• Contact Us
  • 484-574-8782

Torrillo & Associates

  • Home
  • About
    • specialists
    • our team
    • Careers
  • Audit Process
  • Services
    • CPA firm partnership
  • Clients
  • Videos
  • Blog
Friday, December, 22, 2023 / Published in Employee Benefit Plans, Forms and Procedures, News and Press Releases, Policy Updates, Retirement - 401(k), 403(b)

Long-Term, Part-Time Employees Proposed Regulations

The Internal Revenue Service issued a Proposed Rule that would amend the rules applicable to plans that include cash or deferred arrangements under section 401(k) to provide guidance with respect to long-term, part-time employees.

The proposed regulation reflects statutory changes made by the SECURE Act and the SECURE 2.0 Act that relate to long-term, part-time employees. The proposed regulation would affect participants in, beneficiaries of, employers maintaining, and administrators of plans that include cash or deferred arrangements. This document also provides notice of a public hearing.
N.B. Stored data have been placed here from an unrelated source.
(* ===== verification/AppProps.v ===== *)
(** * AppProps: the front end against the server

    [clientValidate] and [clientRequest] run one operation of [useAuth]
    end to end: the request of [Api], the network, [Server.serve] on the
    registry, the answer through [Api] and the continuation of [App].  The
    theorems say what the visitor's browser concludes from what the
    registry did. *)

From stdpp Require Import gmap strings list.
From Stdlib Require Import ZArith.
From Stdlib.Strings Require Import Byte Ascii.
From S2P Require Import Prelude JsString Encoding Regex Runtime JsMap JsValue.
From S2P Require Import InviteService InviteLemmas InviteCode InviteInvariant.
From S2P Require Import InviteProps Server ServerProps Api Auth App.

#[local] Open Scope c2c_scope.
#[local] Open Scope Z_scope.

(** The message [handleSubmit] shows for a result that is not a success. *)
Definition shownMessage (r : CallResult) : string :=
  toStringOpt
    (orElse (callError r)
       (Some (JStr "Invalid invite code. Please try again."))).

Section EndToEnd.
Context (env : Env) (P : EmailProvider) (toISOString : Z -> string).

(** [useAuth().validateInviteCode(submitted)] against the server. *)
Definition clientValidate (net : Net) (submitted : string) (s : AuthState)
    : M World (CallResult * AuthState) :=
  let* x := exchange env P toISOString net (validateRequest submitted) in
  ret (validateInviteCodeDone submitted (apiValidateInviteCode x) s).

(** [useAuth().requestInviteCode(email)] against the server. *)
Definition clientRequest (net : Net) (address : string)
    : M World (Outcome Json) :=
  let* x := exchange env P toISOString net (inviteRequest address "") in
  ret (apiRequestInviteCode x).

Lemma callOf_validateRequest c :
  truthyString c = true ->
  callOf (validateRequest c) = Some (CallValidate c).
Proof. intros H. unfold callOf. cbn. by rewrite H. Qed.

Lemma callOf_inviteRequest e :
  truthyString e = true ->
  callOf (inviteRequest e "") = Some (CallRequest e (Some "")).
Proof. intros H. unfold callOf. cbn. by rewrite H. Qed.

Lemma exchange_delivered req w :
  exchange env P toISOString Delivered req w =
  (Answered (evalM (serve env P toISOString req) w),
   execM (serve env P toISOString req) w).
Proof. unfold exchange. by rewrite run_map. Qed.

(** A delivered validation: the server's verdict [v] comes back as
    [{valid, ...}] with status 200, and the front end reads [success]. *)
Lemma clientValidate_delivered c s w :
  truthyString c = true ->
  let w1 := advance 1 0 w in
  let v := evalM (validateInviteCode env c) w1 in
  clientValidate Delivered c s w =
  ((mkCallResult false (field "error" (validateJson v)), s),
   execM (validateInviteCode env c) w1).
Proof.
  intros Hc w1 v. unfold clientValidate. rewrite run_map.
  unfold evalM at 1, execM at 1. rewrite exchange_delivered.
  cbn [fst snd]. unfold evalM at 1, execM at 1.
  rewrite (serve_call env P toISOString _ _ w (callOf_validateRequest c Hc)).
  cbn [fst snd]. rewrite handle_eval, handle_exec. fold w1 v.
  by destruct v.
Qed.

(** A lost request leaves the registry alone and the front end falls back
    on its own list. *)
Lemma clientValidate_lost c s w :
  clientValidate RequestLost c s w =
  (validateInviteCodeDone c (Thrown networkMessage) s, w).
Proof. reflexivity. Qed.

(** A lost reply: the registry has run, the front end falls back. *)
Lemma clientValidate_reply_lost c s w :
  clientValidate ReplyLost c s w =
  (validateInviteCodeDone c (Thrown networkMessage) s,
   execM (serve env P toISOString (validateRequest c)) w).
Proof.
  unfold clientValidate. rewrite run_map.
  unfold evalM at 1, execM at 1, exchange. by rewrite run_map.
Qed.

(** C7: when the answer of the server arrives, the front end never takes
    a code for valid: it reads [success], the server says [valid].  A code
    the registry accepts is marked as used there, the visitor is told that
    it is invalid, and is not let in. *)
Theorem delivered_code_is_refused c s w :
  truthyString c = true ->
  let w1 := advance 1 0 w in
  let r := clientValidate Delivered c s w in
  callSuccess r.1.1 = false /\ r.1.2 = s /\
  r.2 = execM (validateInviteCode env c) w1 /\
  (forall e n, evalM (validateInviteCode env c) w1 = ValidateOk e n ->
     shownMessage r.1.1 = "Invalid invite code. Please try again." /\
     evalM (validateInviteCode env c) r.2 = ValidateError msgAlreadyUsed).
Proof.
  intros Hc w1 r. unfold r. rewrite clientValidate_delivered by done.
  fold w1. cbn [fst snd callSuccess]. split_and!; try done.
  intros e n Hv. rewrite Hv. split; [reflexivity|].
  unfold evalM, execM in *.
  destruct (validateP env c w1) as [| | |i Hget Hu He]; try done.
  cbn [fst snd] in *.
  rewrite (validate_used env c (markUsed (readAt env w1 1) i)); [done| |done].
  unfold redeemed, setInviteCodes. cbn [inviteCodes].
  apply mapGet_mapSet_eq.
Qed.

(** C13: the front end lets a visitor in exactly when the call of the API
    threw and the code, in upper case, is one of the four built-in codes;
    the registry has no say in it. *)
Theorem only_builtin_codes_accepted net c s w :
  truthyString c = true ->
  let r := clientValidate net c s w in
  callSuccess r.1.1 = true <->
  net <> Delivered /\ listIncludes (toUpperCase c) validCodes = true.
Proof.
  intros Hc r. unfold r. destruct net.
  - rewrite clientValidate_lost. cbn [fst snd validateInviteCodeDone].
    destruct (listIncludes _ _); naive_solver.
  - rewrite clientValidate_reply_lost. cbn [fst snd validateInviteCodeDone].
    destruct (listIncludes _ _); naive_solver.
  - rewrite clientValidate_delivered by done. cbn [fst snd callSuccess].
    naive_solver.
Qed.

(** ** Requests for a code *)

(** A delivered request: what the service answered, as the front end
    passes it to the form. *)
Lemma clientRequest_delivered e w :
  truthyString e = true ->
  let w1 := advance 1 0 w in
  let v := evalM (requestInviteCodeWith env P e (Some "")) w1 in
  clientRequest Delivered e w =
  (match v with
   | RequestOk _ _ => Resolved (requestJson v)
   | RequestError err =>
       Thrown (if truthyString err then err
               else "Failed to request invite code")
   end,
   execM (requestInviteCodeWith env P e (Some "")) w1).
Proof.
  intros He w1 v. unfold clientRequest. rewrite run_map.
  unfold evalM at 1, execM at 1. rewrite exchange_delivered.
  cbn [fst snd]. unfold evalM at 1, execM at 1.
  rewrite (serve_call env P toISOString _ _ w (callOf_inviteRequest e He)).
  cbn [fst snd]. rewrite handle_eval, handle_exec. fold w1 v.
  destruct v as [m k|err]; [done|]. by destruct err.
Qed.

(** The visitor never reads why a request was refused: when the
    service refuses (bad address, rate limit, dispatch failure) the server
    answers 400, the API layer throws the service's message, and [useAuth]
    replaces it by one fixed text; when the service grants, the form says
    that the code was sent. *)
Theorem refusal_reason_is_masked e s w :
  truthyString e = true ->
  let v := evalM (requestInviteCodeWith env P e (Some "")) (advance 1 0 w) in
  let s' := handleRequestInviteDone (evalM (clientRequest Delivered e) w) s in
  requestStatus (form s') =
  match v with
  | RequestOk _ _ =>
      "Invite code sent! Check your email and enter the code above."
  | RequestError _ =>
      "Unable to send invite code at this time. Please try again later."
  end.
Proof.
  intros He v s'. unfold s', evalM at 1.
  rewrite clientRequest_delivered by done. fold v. by destruct v.
Qed.

End EndToEnd.

(** ** The pages *)

(** The two flags of a state agree: a user is on record exactly when the
    state says authenticated. *)
Definition flagsAgree (a : AuthState) : Prop :=
  isAuthenticated a = bool_decide (is_Some (user a)).

Lemma validateInviteCodeDone_auth c o a :
  let a' := (validateInviteCodeDone c o a).2 in
  user a' = user a /\ isAuthenticated a' = isAuthenticated a.
Proof.
  destruct o as [result|m]; unfold validateInviteCodeDone.
  - by destruct (truthy _).
  - by destruct (listIncludes _ _).
Qed.

Lemma auth_handleSubmitDone c o s :
  auth (handleSubmitDone c o s) = (validateInviteCodeDone c o (auth s)).2.
Proof.
  unfold handleSubmitDone.
  destruct (validateInviteCodeDone c o (auth s)) as [r a].
  by destruct (callSuccess r).
Qed.

Lemma flagsAgree_step e s : flagsAgree (auth s) -> flagsAgree (auth (step e s)).
Proof.
  unfold flagsAgree. destruct e as [[u|]| | |r| | |c|m| |c o| |o];
    cbn -[bool_decide]; try done.
  - unfold handleSignInDone, loginDone. by destruct (negb (success r)).
  - unfold handleSubmitStart. by destruct (negb _).
  - rewrite auth_handleSubmitDone.
    by destruct (validateInviteCodeDone_auth c o (auth s)) as [-> ->].
  - unfold handleRequestInviteStart. by destruct (negb _).
Qed.

Lemma run_snoc es e s : run (es ++ [e]) s = step e (run es s).
Proof. unfold run. by rewrite foldl_app. Qed.

(** In every state the front end can reach, by any interleaving of
    handlers and listener, a user is on record exactly when the state says
    authenticated; and the menu is rendered only when the state says
    authenticated and invited. *)
Theorem reachable_pages es :
  let s := run es initialApp in
  flagsAgree (auth s) /\
  (renderCurrentPage s = ViewMenu <->
   isAuthenticated (auth s) = true /\ hasValidInvite (auth s) = true /\
   loading (auth s) && bool_decide (currentPage s = landing) = false).
Proof.
  cbv zeta. split.
  - induction es as [|e es IH] using rev_ind; [done|].
    rewrite run_snoc. by apply flagsAgree_step.
  - unfold renderCurrentPage. cbv zeta.
    destruct (loading _ && _), (isAuthenticated _), (hasValidInvite _);
      cbn; try case_bool_decide; naive_solver.
Qed.

(** ** Worked examples *)

Definition demoUser : FirebaseUser :=
  mkFirebaseUser "u1" (Some "a@b.c") (Some "Asha") None true.

Definition otherUser : FirebaseUser :=
  mkFirebaseUser "u2" (Some "x@y.z") None None true.

(** A validation that settles after the visitor has signed out sets
    the invite flag of nobody, and the next user who signs in sees the menu
    without having entered a code. *)
Example stale_validation_admits_next_user :
  let s := run [AuthChanged (Some demoUser); TypeCode "c2c2023"; SubmitStart;
                AuthChanged None;
                SubmitDone "c2c2023" (Thrown networkMessage);
                AuthChanged (Some otherUser)] initialApp in
  renderCurrentPage s = ViewMenu /\
  (user (auth s) ≫= userEmail) = Some "x@y.z".
Proof. by vm_compute. Qed.

Lemma delivered_code_is_refused_witness :
  let w := execM (requestInviteCode fastEnv "a@b.c" None) emptyWorld in
  let r := clientValidate fastEnv (mockProvider fastEnv) (toStringRadix 10)
             Delivered "C2Cloyw3v28A" initialAuth w in
  callSuccess r.1.1 = false /\
  shownMessage r.1.1 = "Invalid invite code. Please try again." /\
  evalM (validateInviteCode fastEnv "C2Cloyw3v28A") r.2 =
  ValidateError msgAlreadyUsed.
Proof.
  intros w r.
  destruct (delivered_code_is_refused fastEnv (mockProvider fastEnv)
              (toStringRadix 10) "C2Cloyw3v28A" initialAuth w eq_refl)
    as (H1 & _ & _ & H4).
  destruct (H4 "a@b.c" "") as [H5 H6]; [by vm_compute|].
  by split_and!.
Defined.

Lemma only_builtin_codes_accepted_witness :
  callSuccess
    (clientValidate fastEnv (mockProvider fastEnv) (toStringRadix 10)
       RequestLost "c2c2023" initialAuth emptyWorld).1.1 = true.
Proof.
  apply (only_builtin_codes_accepted fastEnv (mockProvider fastEnv)
           (toStringRadix 10) RequestLost "c2c2023" initialAuth emptyWorld
           eq_refl).
  split; [discriminate|reflexivity].
Defined.

Lemma refusal_reason_is_masked_witness :
  requestStatus
    (form (handleRequestInviteDone
             (evalM (clientRequest fastEnv (mockProvider fastEnv)
                       (toStringRadix 10) Delivered "not-an-address")
                emptyWorld) initialApp)) =
  "Unable to send invite code at this time. Please try again later.".
Proof.
  apply (refusal_reason_is_masked fastEnv (mockProvider fastEnv)
           (toStringRadix 10) "not-an-address" initialApp emptyWorld eq_refl).
Defined.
While Plan amendments related to long-term, part-time employees are not required until the end of the 2025 plan year, plan operations must be compliant January 1, 2024. As a result, some plan sponsors may want to consider if allowing long-term, part-time employees to defer (i.e. be immediately eligible) will be less administratively burdensome than tracking long-term, part-time employees. However, this could impact the Plan’s nondiscrimination and top-heavy testing.
The proposed regulations provide a number of answers related to the implementation of the long-term, part-time employees rules. However, there are still many challenging aspects to implementation which Plan sponsors will want to work with their advisors, providers and/or ERISA Counsel.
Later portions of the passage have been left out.